Variation. I have assigned to this species specimens differing strongly in color and (to a lesser degree) in ovipositor sheath breadth from the above redescription. The leg coloration can be quite light yellow­brown (especially on the femoral apices, tibial bases and tarsomeres, but occasionally more generally) in som eastern populations (esp. Michigan, Minnesota), to extremely dark brown at high elevations and/or latitudes. Several Rocky Mountain series (Colorado) have even broader, more truncate ovipositor sheaths than in the figured Alaskan material, whereas the eastern specimens in general tend to have slightly narrower sheaths. There also exists considerable variation in the width of the first metasomal tergite, but this seems to be intrapopulational more than geographical, suggesting size correlation or some other physiological cause.

Final instar larva. Described in part from European material by Short (1953). Apparently with the usual plesiomorphic bedelliae ­group complement of one pair of labial setae and one seta on each maxilla, and has 17 teeth on the mandible, not counting the bifid tip (Short counts 18 but includes one of the tip points).

None of the nearctic specimens has been reared, so I have been unable to examine any associated cocoons and larvae.

Cocoons. The cocoons associated with palearctic material appear to be similar to those of P. bedelliae , but I have seen none from nearctic material.

Material examined. 110 females, 176 males: from ALASKA, ALBERTA, BRITISH COLUMBIA, COLORADO, IDAHO, MICHIGAN, MINNESOTA, NEW HAMPSHIRE, NOVA SCOTIA, SOUTH DAKOTA, UTAH (7000' elevation), WASHINGTON, WYOMING, YUKON TERRITORY; mostly July, August records but a few late May, June in some southerly localities .

I have also examined Palearctic material in the CNC and BMNH, determined by Wilkinson, Nixon and Papp, in the Royal Museums of Scotland (MRS) and from my own collections in Britain and Europe.

Hosts. Not known to have been reared in North America. In Europe and Great Britain, P. viminetorum appears to be mainly a parasite of various elachistid miners on grasses and sedges ( Nixon, 1973). The Nearctic distribution of this species is consistent with a possible similar host range here.

Comments. The broad, asymmetrically truncate ovipositor sheaths and convex posterior margin of the second metasomal tergite are diagnostic for this species. Only P. rhygoplitoides comes close in ovipositor sheath shape, but it differs so strongly in metasomal tergite shapes that confusion is unlikely.

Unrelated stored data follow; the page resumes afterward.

Lemma reconcile_cleanup_disciplined (ctx : Context) (seg : WiremeshSegment) :
  disciplined false (reconcile_cleanup ctx seg) /\ forall n, clean n (reconcile_cleanup ctx seg).
Proof.
  destruct (cleanup_block_inner seg) as [Hi Hc].
  destruct (locked_end_disciplined _ Hi Hc) as [Hd Hcl].
  assert (forall skip, disciplined false (if skip : bool then mret AwaitChange else with_fabric_lock
     (_ ← delete_segment_by_name (segment_name (cr_spec seg)); _ ← apply_fabric_locked; mret AwaitChange)) /\
     forall n, clean n (if skip then mret AwaitChange else with_fabric_lock
     (_ ← delete_segment_by_name (segment_name (cr_spec seg)); _ ← apply_fabric_locked; mret AwaitChange)))
    as Hrest by (intros []; done).
  unfold reconcile_cleanup, controller_cleanup_skip. destruct (pod_label ctx); [|apply (Hrest false)].
  split.
  - split; [by intros []|]. split; [|by intros []]. intros crs. split; [by intros []|]. split; [|by intros []].
    intros pods. apply Hrest.
  - intros n. split; [done|]. intros crs _. split; [done|]. intros pods _. apply Hrest.
Qed.

(** ** The deleted segment *)

(** One program at most is inside the lock; the others would list before they
    apply anything. *)
Definition discipline (f : Fabric) : Prop :=
  exists owner : option nat,
    f_locked f = bool_decide (is_Some owner) /\
    (forall i, owner = Some i -> is_Some (f_threads f !! i)) /\
    forall i m, f_threads f !! i = Some m ->
      disciplined (bool_decide (owner = Some i)) m /\ (owner <> Some i -> forall n, clean n m).

Lemma handles_lock f T (c : OpCall T) x rows l :
  handles f T c x rows l -> ~ lock_call T c -> l = f_locked f.
Proof. destruct c; simpl; intros H Hl; try (by destruct Hl); by destruct_and?. Qed.

Lemma spawned_disciplined m :
  (exists seg, m = reconcile_apply seg) \/ (exists ctx seg, m = reconcile_cleanup ctx seg) ->
  disciplined false m /\ forall n, clean n m.
Proof.
  intros [[seg ->]|(ctx & seg & ->)]; [apply reconcile_apply_disciplined|apply reconcile_cleanup_disciplined].
Qed.

(** Who holds the lock after a call. *)
Lemma owner_after f (owner : option nat) (i : nat) T (c : OpCall T)
    (k : result CallErr T -> prog Action) x rows l :
  f_locked f = bool_decide (is_Some owner) ->
  disciplined (bool_decide (owner = Some i)) (Call c k) ->
  (owner <> Some i -> forall n, clean n (Call c k)) ->
  handles f T c x rows l ->
  exists owner', l = bool_decide (is_Some owner') /\
    held_after (bool_decide (owner = Some i)) T c = bool_decide (owner' = Some i) /\
    (forall j, j <> i -> (owner' = Some j <-> owner = Some j)) /\
    (owner' <> Some i -> forall n, clean n (k x)).
Proof.
  intros Hl (Hall & _ & Hres) Hclean Hc.
  assert (~ lock_call T c -> exists owner', l = bool_decide (is_Some owner') /\
    held_after (bool_decide (owner = Some i)) T c = bool_decide (owner' = Some i) /\
    (forall j, j <> i -> (owner' = Some j <-> owner = Some j)) /\
    (owner' <> Some i -> forall n, clean n (k x))) as Hother.
  { intros Hnl. exists owner. split; [by rewrite (handles_lock _ _ _ _ _ _ Hc Hnl)|].
    split; [by destruct c; try (exfalso; apply Hnl; exact I)|]. split; [done|].
    intros Hne n. apply (Hclean Hne n). rewrite bool_decide_eq_false_2 in Hall by done.
    destruct c; try exact I. by discriminate (Hall I). }
  destruct c; try (apply Hother; by intros []).
  - destruct Hc as (Hfree & _ & _ & ->). exists (Some i). simpl in Hall. apply bool_decide_eq_false_1 in Hall.
    rewrite Hfree in Hl. symmetry in Hl. apply bool_decide_eq_false_1, eq_None_not_Some in Hl as ->.
    split; [done|]. split; [cbn [held_after]; by rewrite bool_decide_eq_true_2|]. split; [|done].
    intros j Hj. split; [|done]. intros [= ->]. by destruct Hj.
  - destruct Hc as (_ & _ & ->). exists None. specialize (Hall I). apply bool_decide_eq_true_1 in Hall as ->.
    split; [done|]. split; [done|]. split; [naive_solver|]. intros _ n. by apply Hres.
Qed.

Lemma discipline_step f g : discipline f -> fabric_step f g -> discipline g.
Proof.
  intros (owner & Hl & Hdom & Ht) [i T c k x rows l Hi Hc|i m Hi Hm|segs pols]; [| |by exists owner].
  - destruct (Ht _ _ Hi) as [Hd Hclean].
    destruct (owner_after _ _ _ _ _ _ _ _ _ Hl Hd Hclean Hc) as (owner' & -> & Hheld & Hsame & Hcl).
    exists owner'. split; [done|]. simpl. split.
    + intros j Hj. destruct (decide (j = i)) as [->|Hne]; [by rewrite lookup_insert_eq|].
      rewrite lookup_insert_ne by done. apply Hdom. by apply Hsame.
    + intros j m. rewrite lookup_insert_Some. intros [[<- <-]|[Hne Hj]].
      * rewrite <- Hheld. split; [apply Hd|done].
      * rewrite (bool_decide_ext _ _ (Hsame j (not_eq_sym Hne))). destruct (Ht _ _ Hj) as [H1 H2].
        split; [done|]. intros Ho. apply H2. intros H. by apply Ho, Hsame.
  - exists owner. split; [done|]. simpl. assert (owner <> Some i) as Hno
      by (intros H; destruct (Hdom _ H); congruence).
    split.
    + intros j Hj. rewrite lookup_insert_ne by congruence. by apply Hdom.
    + intros j m'. rewrite lookup_insert_Some. intros [[<- <-]|[_ Hj]]; [|by apply Ht].
      rewrite bool_decide_eq_false_2 by done. destruct (spawned_disciplined _ Hm). done.
Qed.

Lemma discipline_steps P f g : discipline f -> fabric_steps P f g -> discipline g.
Proof. intros Hf. induction 1; [done|]. by eapply discipline_step. Qed.

(** The segment [n] is not with the controller, and no program would put it there
    while no live resource names it. *)
Definition gone (n : string) (f : Fabric) : Prop :=
  (forall id, f_rows f !! id <> Some n) /\ forall i m, f_threads f !! i = Some m -> clean n m.

Definition no_live (n : string) (f : Fabric) : Prop := n ∉ live_names (f_segments f).

Lemma gone_step n f g : gone n f -> no_live n f -> fabric_step f g -> gone n g.
Proof.
  intros [Hrows Ht] Hlive [i T c k x rows l Hi Hc|i m Hi Hm|segs pols]; [| |by split].
  - destruct (Ht _ _ Hi) as [Hok Hk].
    assert (answer_ok n T c x /\ forall id, rows !! id <> Some n) as [Hans Hrows'].
    { destruct c; cbn [handles call_ok answer_ok] in *;
        try (by destruct Hc as (_ & -> & _)); try (by destruct Hc as [-> _]);
        try (by destruct Hc as (_ & _ & -> & _)).
      - destruct Hc as ([-> | ->] & -> & _); done.
      - destruct Hc as [H _]. split; [done|]. intros id H'. destruct (H _ _ H'); [by eapply Hrows|done].
      - destruct Hc as [H _]. split; [done|]. intros id' H'. destruct H as [[_ ->]|[_ Hsub]].
        + apply lookup_delete_Some in H' as [_ H']. by eapply Hrows.
        + eapply Hrows. by eapply lookup_weaken. }
    split; [done|]. simpl. intros j m. rewrite lookup_insert_Some. intros [[<- <-]|[_ Hj]]; [|by eauto].
    by apply Hk.
  - split; [done|]. simpl. intros j m'. rewrite lookup_insert_Some. intros [[<- <-]|[_ Hj]]; [|by eauto].
    by apply spawned_disciplined.
Qed.

(** C0: A segment the operator deleted stays deleted.  Take any interleaving of
    apply and cleanup reconciles over the changing resources, with calls failing
    before or after they took effect, and a moment where a cleanup has just looked
    its segment up or deleted it and the controller holds no segment of that name.
    As long as no live resource bears the name, the controller never has the
    segment again: no reconcile that listed the resource before its deletion can
    still apply it.  The cleanup alone is inside the fabric lock then. *)
Theorem deleted_segment_stays_gone (f0 f1 f2 f3 : Fabric) (n : string) (i : nat) (T : Type) (c : OpCall T)
    (k : result CallErr T -> prog Action) (x : result CallErr T) (rows : gmap Z string) (l : bool) :
  no_reconciles f0 -> fabric_steps (fun _ => True) f0 f1 ->
  f_threads f1 !! i = Some (Call c k) -> cleanup_call T c -> handles f1 T c x rows l ->
  f2 = {| f_segments := f_segments f1; f_policies := f_policies f1; f_rows := rows;
          f_locked := l; f_threads := <[i := k x]> (f_threads f1) |} ->
  (forall id, rows !! id <> Some n) -> no_live n f1 ->
  fabric_steps (no_live n) f2 f3 ->
  forall id, f_rows f3 !! id <> Some n.
Proof.
  intros [Hemp Hfree] H1 Hi Hcall Hc -> Hrows Hlive H3.
  assert (discipline f1) as (owner & _ & _ & Ht).
  { eapply discipline_steps; [|done]. exists None. rewrite Hfree, Hemp.
    split; [done|]. split; [done|]. intros j m Hj. by rewrite lookup_empty in Hj. }
  destruct (Ht _ _ Hi) as [(Hall & _ & Hres) _].
  assert (owner = Some i) as -> 
    by (apply (bool_decide_eq_true_1 (owner = Some i)); destruct c; try done; exact (Hall I)).
  assert (gone n {| f_segments := f_segments f1; f_policies := f_policies f1; f_rows := rows;
          f_locked := l; f_threads := <[i := k x]> (f_threads f1) |}) as Hg.
  { split; [done|]. simpl. intros j m. rewrite lookup_insert_Some. intros [[<- <-]|[Hne Hj]].
    - apply Hres. by destruct c.
    - apply (Ht _ _ Hj). congruence. }
  cut (gone n f3 /\ no_live n f3); [by intros [[? _] _]|].
  induction H3 as [|g h _ [IH1 IH2] Hstep HP]; [done|]. split; [by eapply gone_step|done].
Qed.
End fabric.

I have been unable to find consistent differences between nearctic and palearctic series, so have considered them conspecific; biological or genetic data on the nearctic populations could show this to be incorrect. In the light of its evidently northern distribution, it is not surprising that the species appears to be holarctic; this pattern is common in boreal ichneumonoids.